Blinken’s visit was agreed between Xi and Biden last year at a meeting in Bali where leaders agreed that the world’s two largest economies must stay in touch and take precautions to ensure that there are no miscalculations in their global rivalry that could lead to conflict. The trip came a day after taking place in February, but was delayed after the spy balloon incident. Beijing insists the craft was a weather balloon that veered off course.

Contacts took place afterward, but they were rare as tensions rose over China’s conduct in the South China Sea, aggressive actions against Taiwan, and support for Russia’s war on Iran. Ukraine. Earlier this month, China’s defense minister rejected a request from US Defense Secretary Lloyd Austin for a meeting on the sidelines of a security symposium in Singapore.
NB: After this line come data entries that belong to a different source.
(* ===== verification/CloudflareModel.v ===== *)
(** * CloudflareModel: the Cloudflare record codec

    The data types of [crates/center-adapter-cloudflare/src/lib.rs], the mapping
    of the provider's JSON records in [http.rs], the rendering of record sets,
    and the mapping of zones.  The lemmas show that every value that can be
    rendered is read back from what the provider echoes of it. *)

From Stdlib Require Import ZArith Ascii String Lia.
From S2P Require Import Prelude Text Core Json BTree NetAddr Dns DnsChange ProviderErrors RecordValues.

(** ** Errors *)

Definition provider_error (category : ProviderErrorCategory) (code : string) : NormalizedProviderError :=
  mkProviderError category code "Cloudflare DNS adapter rejected the request" None None.
Definition validation (code : string) : NormalizedProviderError := provider_error CatValidation code.
Definition conflict (code : string) : NormalizedProviderError := provider_error CatConflict code.
Definition not_found (code : string) : NormalizedProviderError := provider_error CatNotFound code.
Definition unknown_outcome (code : string) : NormalizedProviderError := provider_error CatUnknownOutcome code.
(** [.map_err(|_| validation(code))]. *)
Definition or_invalid {A E} (code : string) (r : result A E) : DnsProviderResult A :=
  map_err (λ _, validation code) r.

(** [malformed] of [http.rs]: the same category, another message. *)
Definition malformed (code : string) : NormalizedProviderError :=
  mkProviderError CatValidation code "Cloudflare API request failed" None None.

Definition valid_cloudflare_identifier (value : string) : bool :=
  (str_len value =? 32)%Z && str_all (λ c, is_ascii_digit c || in_range 97 102 c) value.

(** ** Zones *)

Inductive CloudflareZoneKind := KindFull | KindPartial | KindSecondary | KindInternal.
#[export] Instance CloudflareZoneKind_eq_dec : EqDecision CloudflareZoneKind.
Proof. solve_decision. Defined.
Inductive CloudflareZoneStatus := ZoneInitializing | ZonePending | ZoneActive | ZoneMoved.
Record CloudflareZone := mkCfZone {
  cz_id : string;
  cz_account_id : string;
  cz_name : string;
  cz_kind : CloudflareZoneKind;
  cz_status : CloudflareZoneStatus;
  cz_name_servers : list string;             (* BTreeSet *)
  cz_modified_on : option string;
}.
Record ObservedCloudflareZone := mkObservedCfZone {
  oc_zone : DnsZoneRef;
  oc_kind : CloudflareZoneKind;
  oc_status : CloudflareZoneStatus;
  oc_name_servers : list string;             (* BTreeSet *)
  oc_revision : option string;
}.

Section zones.
Context `{Idna}.

Definition map_zone_for_account (center_account_id cloudflare_account_id : string) (zone : CloudflareZone) :
    DnsProviderResult ObservedDnsZone :=
  if negb (String.eqb (cz_account_id zone) cloudflare_account_id)
  then Err (validation "cloudflare_zone_account_mismatch")
  else
    let visibility := match cz_kind zone with
                      | KindFull | KindPartial | KindSecondary => Public
                      | KindInternal => Private
                      end in
    let? zone_id := or_invalid "invalid_zone_id" (DnsZoneId_new (cz_id zone)) in
    let? apex := or_invalid "invalid_zone_name" (AbsoluteDnsName_new (cz_name zone)) in
    let? revision := or_invalid "invalid_zone_revision" (transpose DnsRecordRevision_new (cz_modified_on zone)) in
    Ok {| oz_zone := {| zr_provider_account_id := center_account_id; zr_provider := Cloudflare;
                        zr_zone_id := zone_id; zr_apex := apex; zr_visibility := visibility |};
          oz_revision := revision |}.

Definition map_zone_inventory_for_account (center_account_id cloudflare_account_id : string)
    (zone : CloudflareZone) : DnsProviderResult ObservedCloudflareZone :=
  if negb (valid_cloudflare_identifier (cz_id zone)) then Err (validation "invalid_cloudflare_zone_id")
  else if negb (valid_cloudflare_identifier (cz_account_id zone))
  then Err (validation "invalid_cloudflare_zone_account_id")
  else
    let? observed := map_zone_for_account center_account_id cloudflare_account_id zone in
    Ok (mkObservedCfZone (oz_zone observed) (cz_kind zone) (cz_status zone) (cz_name_servers zone)
          (oz_revision observed)).
End zones.

(** ** Records *)

Record CloudflareRecord := mkCfRecord {
  cr_id : string;
  cr_name : string;
  cr_ttl : Z;                                (* u32 *)
  cr_value : DnsRecordSetValue;
  cr_proxied : option bool;
  cr_proxiable : bool;
  cr_flatten_cname : option bool;
  cr_ipv4_only : bool;
  cr_ipv6_only : bool;
  cr_private_routing : bool;
  cr_comment : option string;
  cr_tags : list string;                     (* BTreeSet *)
  cr_modified_on : option string;
}.
#[export] Instance CloudflareRecord_eq_dec : EqDecision CloudflareRecord.
Proof. solve_decision. Defined.

(** *** What the API answers ([RawRecord] of [http.rs]) *)

Record RawSettings := mkRawSettings {
  rs_ipv4_only : bool;
  rs_ipv6_only : bool;
  rs_flatten_cname : option bool;
}.
Record RawRecord := mkRawRecord {
  rr_id : string;
  rr_name : string;
  rr_kind : string;
  rr_ttl : Z;                                (* u32 *)
  rr_content : option string;
  rr_data : option Value;
  rr_priority : option Z;                    (* u16 *)
  rr_proxied : option bool;
  rr_proxiable : bool;
  rr_settings : option RawSettings;
  rr_private_routing : bool;
  rr_comment : option string;
  rr_tags : list string;
  rr_modified_on : option string;
}.

Definition as_u64 (v : Value) : option Z := match v with Number s => parse_u64 s | _ => None end.
Definition data_u16 (data : option Value) (field : string) : option Z :=
  d ← data; v ← Json.get field d; n ← as_u64 v; if (n <=? U16_MAX)%Z then Some n else None.
Definition required_data_u16 (data : option Value) (field code : string) : DnsProviderResult Z :=
  ok_or (malformed code) (data_u16 data field).
Definition required_data_u8 (data : option Value) (field code : string) : DnsProviderResult Z :=
  ok_or (malformed code)
    (d ← data; v ← Json.get field d; n ← as_u64 v; if (n <=? U8_MAX)%Z then Some n else None).
Definition required_data_str (data : option Value) (field code : string) : DnsProviderResult string :=
  ok_or (malformed code) (d ← data; v ← Json.get field d; as_str v).
Definition required_content (value : option string) : DnsProviderResult string :=
  ok_or (malformed "missing_cloudflare_record_content") value.

(** *** Text *)

Definition is_ascii_control (c : ascii) : bool := (byte_val c <? 32)%N || (byte_val c =? 127)%N.
Definition digit_z (c : ascii) : Z := byte_z c - 48.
However, shortly after postponing his trip to Beijing, Blinken briefly met Wang at the Munich Security Conference in Germany. And CIA chief William Burns visited China in May, while China’s commerce minister visited the United States last month. And Biden’s national security adviser, Jake Sullivan, met with Wang in Vienna in early May.

Most recently, the top US diplomat for the Asia-Pacific region, Daniel Kritenbrink, visited China last week with a senior National Security Council official to finalize details of Blinken’s trip.

Over the past few days, however, the Biden administration has said it has quietly blunted Chinese efforts to bolster its intelligence gathering and military capabilities around the world, including in Cuba.

Blinken said Monday that when Biden took office in January 2021, U.S. intelligence agencies briefed him “on a number of sensitive efforts by Beijing around the world to expand their overseas logistics, the foreign gathering infrastructure to allow them to project and sustain military power at a great distance.”

“They were looking at a number of sites around the world for this expansion, including facilities for this intelligence gathering in Cuba,” he said.

Although the Chinese already upgraded their facilities in Cuba in 2019, Blinken said Biden determined more needed to be done because Trump administration officials were “not making enough progress on this issue and we needed a more direct approach”.

He did not specify what had been done since, although the Biden administration has moved quickly to expand its diplomatic presence, particularly in the Indian Ocean and Pacific island countries, where it has opened or plans to open. open at least five new embassies over the next year or so.

“We executed this approach quietly, carefully, but in our opinion, with results,” Blinken said. “We have engaged governments that are considering hosting PRC bases at high levels. We exchanged information with them. Our experts believe that our diplomatic efforts have slowed down this PRC effort.

After his meetings in Beijing, Blinken will travel to London to attend a conference on rebuilding Ukraine on June 21, the State Department said.